In the discourse surrounding the building of an Industrial age infrastructure and public health ideas, the phrase probably occurred often enough that it migrated to apply to social phenomena, easy to imagine that a similar "something in the water" could explain odd behavior or commonly exhibited personality factors.
posted by Miko at 7:51 PM on May 5, 2010 [2 favorites]


Oops, the first two links are identical! Retitling. But anyway - search on "something in the water" in Advanced Book Search. It's quite interesting.
posted by Miko at 7:52 PM on May 5, 2010


In the discourse surrounding the building of an Industrial age infrastructure and public health ideas, the phrase probably occurred often enough that it migrated to apply to social phenomena, easy to imagine that a similar "something in the water" could explain odd behavior or commonly exhibited personality factors.

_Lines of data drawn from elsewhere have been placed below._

Lemma key_fits_ok n pk k :
  (1 ≤ n)%nat → length k = n → point_key_from k = Ok pk →
  pk_elems pk = k ∧ key_fits (variant_of_len n) n pk = true.
Proof.
  intros Hn <- Hp. destruct k as [|x k]; [discriminate|].
  unfold point_key_from in Hp. injection Hp as <-. split; [done|].
  unfold key_fits; cbn [pk_variant pk_elems]. rewrite bool_decide_true by done.
  rewrite Nat.eqb_refl. by destruct (variant_of_len _).
Qed.

Lemma ks_lookup_ok n s pk k :
  ks_ok n s → length k = n → point_key_from k = Ok pk → ks_lookup s pk = Ok (ks_get s k).
Proof.
  intros [Hn Hs] Hl Hp. destruct (key_fits_ok n pk k Hn Hl Hp) as [He Hf].
  destruct s as [v len m|v len m]; simpl; destruct Hs as [-> Hs];
    [destruct Hs as [-> _]|rewrite Hs]; by rewrite Hf, He.
Qed.

(** [SingleState::new] and [add_weak_key] start from an empty state. *)
Lemma ks_from_ok index :
  (1 ≤ length (columns index))%nat →
  ks_ok (length (columns index)) (ks_from index : KeyedState V Rows IM) ∧
  ks_is_btree (ks_from index : KeyedState V Rows IM) = bool_decide (index_type index = IxBTreeMap) ∧
  ∀ k, ks_get (ks_from index : KeyedState V Rows IM) k = None.
Proof.
  intros Hn. unfold ks_from, ks_ok. destruct (index_type index); simpl; split_and!; try done.
  - intros k. apply im_get_default.
  - split; [apply SSorted_nil|]. split; [|done].
    split_and!; [apply SSorted_nil|done|]. intros e1 e2 He. by apply not_elem_of_nil in He.
Qed.

Lemma pm_get_mut_tree m key rs0 write rs :
  pm_get_mut m key = Some (rs0, write) → pm_tree (write rs) = pm_tree m.
Proof.
  unfold pm_get_mut. destruct (bm_get (pm_map m) key); [by intros [= <- <-]|].
  destruct (contains_point _ _); [by intros [= <- <-]|done].
Qed.

Lemma pm_insert_row_ok v m key r partial :
  pm_wf m → pm_empty m = default_value →
  ∃ m', pm_insert_row v m key r partial = Ok (bool_decide (is_Some (pm_get m key)) || negb partial, m') ∧
  pm_wf m' ∧ pm_empty m' = default_value ∧ (pm_get m key = None → partial = true → m' = m) ∧
  (is_Some (pm_get m key) → pm_tree m' = pm_tree m) ∧
  ∀ k, pm_get m' k = match pm_get m key with
                     | None => if partial then pm_get m k
                               else if decide (k = key) then Some (hb_insert hb_default r) else pm_get m k
                     | Some rs => if decide (k = key) then Some (hb_insert rs r) else pm_get m k
                     end.
Proof.
  intros Hwf He. pose proof (pm_get_mut_correct m key Hwf He) as Hmut.
  pose proof (pm_entry_correct m key Hwf He) as (v0 & w & Hor & Hv0 & Hw).
  assert (∀ e, pm_entry m key = EntryOccupied e → occupied_into_mut m e = (v0, w) ∧ is_Some (pm_get m key) ∧
    ∀ rs, pm_tree (w rs) = pm_tree m) as Hocc.
  { intros e Hent. rewrite Hent in Hor. injection Hor as Hor. split; [done|].
    clear -Hent Hor. unfold pm_entry, pm_get in *.
    destruct (bm_get (pm_map m) key); [|destruct (contains_point (pm_tree m) key); [|discriminate]];
      injection Hent as <-; injection Hor as <- <-; eauto. }
  assert (∀ k0, pm_entry m key = EntryVacant k0 → pm_get m key = None) as Hvac.
  { intros k0. unfold pm_entry, pm_get.
    destruct (bm_get (pm_map m) key); [done|]. by destruct (contains_point _ _). }
  destruct (decide (v = Single)) as [->|Hv].
  - unfold pm_insert_row. destruct (pm_get_mut m key) as [[rs write]|] eqn:Hgm.
    + destruct Hmut as [Hg Hs]. destruct (Hs (hb_insert rs r)) as (Hw1 & Hw2 & Hw3).
      exists (write (hb_insert rs r)). rewrite Hg, bool_decide_true by done.
      split_and!; [done|done|congruence|congruence|intros _; by eapply pm_get_mut_tree|intros k; rewrite Hw3; by repeat case_decide].
    + rewrite Hmut. rewrite bool_decide_false by (by intros [? ?]). destruct partial; simpl; [exists m; by split_and!|].
      destruct (pm_insert_correct m key (hb_insert hb_default r) Hwf) as (m' & -> & Hwf' & He' & Hg').
      exists m'. split_and!; [done|done|congruence|congruence|by intros [? ?]|intros k; rewrite Hg'; by repeat case_decide].
  - assert (pm_insert_row v m key r partial =
      match pm_entry m key with
      | EntryOccupied e => let '(rs, write) := occupied_into_mut m e in Ok (true, write (hb_insert rs r))
      | EntryVacant k as e =>
          if partial then Ok (false, m)
          else '(rs, write) ← expect (entry_or_default m e); Ok (true, write (hb_insert rs r))
      end) as -> by (by destruct v).
    destruct (Hw (hb_insert v0 r)) as (Hw1 & Hw2 & Hw3).
    destruct (pm_entry m key) as [k0|e] eqn:Hent.
    + rewrite (Hvac _ eq_refl) in *. rewrite bool_decide_false by (by intros [? ?]).
      destruct partial; [exists m; by split_and!|]. simpl in Hv0.
      exists (w (hb_insert v0 r)). rewrite Hor.
      split_and!; [done|done|congruence|congruence|by intros [? ?]|intros k; rewrite Hw3; subst v0; by repeat case_decide].
    + destruct (Hocc _ eq_refl) as (-> & [rs Hrs] & Htree). rewrite Hrs in Hv0 |- *. simpl in Hv0. subst v0.
      rewrite bool_decide_true by done. exists (w (hb_insert rs r)).
      split_and!; [done|done|congruence|congruence|done|intros k; rewrite Hw3; by repeat case_decide].
Qed.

To be clear, I'm looking for examples of this, pre-1972. Paragon's book is pretty close, but not conclusive, imho.

I'll stop moderating now.
posted by donajo at 8:06 PM on May 5, 2010


I think the usage is identical. "It has been asserted that there must be something in the water which renders the people sturdy, hard, and fearless." In this construction, as in your example, personal characteristics are attributed to an unknown cause thatlocated in "the water" - that is, in the atmosphere of a particular place. The phrase has both literal and metaphorical meanings, and this usage makes it clear to me that the metaphorical meaning is not new.

And since in your example, they actually have the water tested, the literal meanings shadow the one you are looking for fairly closely even without needing to cover metaphorical ones.

There are so many examples of "something in the water" in Google Books that I think you could trace for yourself the evolutions of the phrase with some searching and reading.
posted by Miko at 9:10 PM on May 5, 2010


It occurred to me that the phrase might have had its origin in the government's adding fluoride to drinking water in order to turn everyone Communist... and it turns out that the discovery of the link between fluoride and dental health was a result of "something in the water:"

In 1902, Dr. Frederick C. McKay, young dentist from Colorado Springs, noticed that many of his patients had discolored teeth, a kind of weird brown freckling, or mottling, that marred the enamel... "Something in the water," was the folk wisdom about those mottled teeth... In 1923 McKay convinced the townspeople of Oakley, Idaho, to put the "something in the water" theory to the test." Yadda yadda yadda, The difference did indeed seem to be "something in the water."

(From The people's health: a memoir of public health and its evolution at Harvard, 1997, by Robin Marantz Henig.)
posted by Devoidoid at 9:11 PM on May 5, 2010


This citation (1952) matches your usage but maddeningly is not available in search. "There must be something in the water up that way. You're starting to talk the way the Rae boys talked."

1949: "There's something in the water here that makes resistance weaker."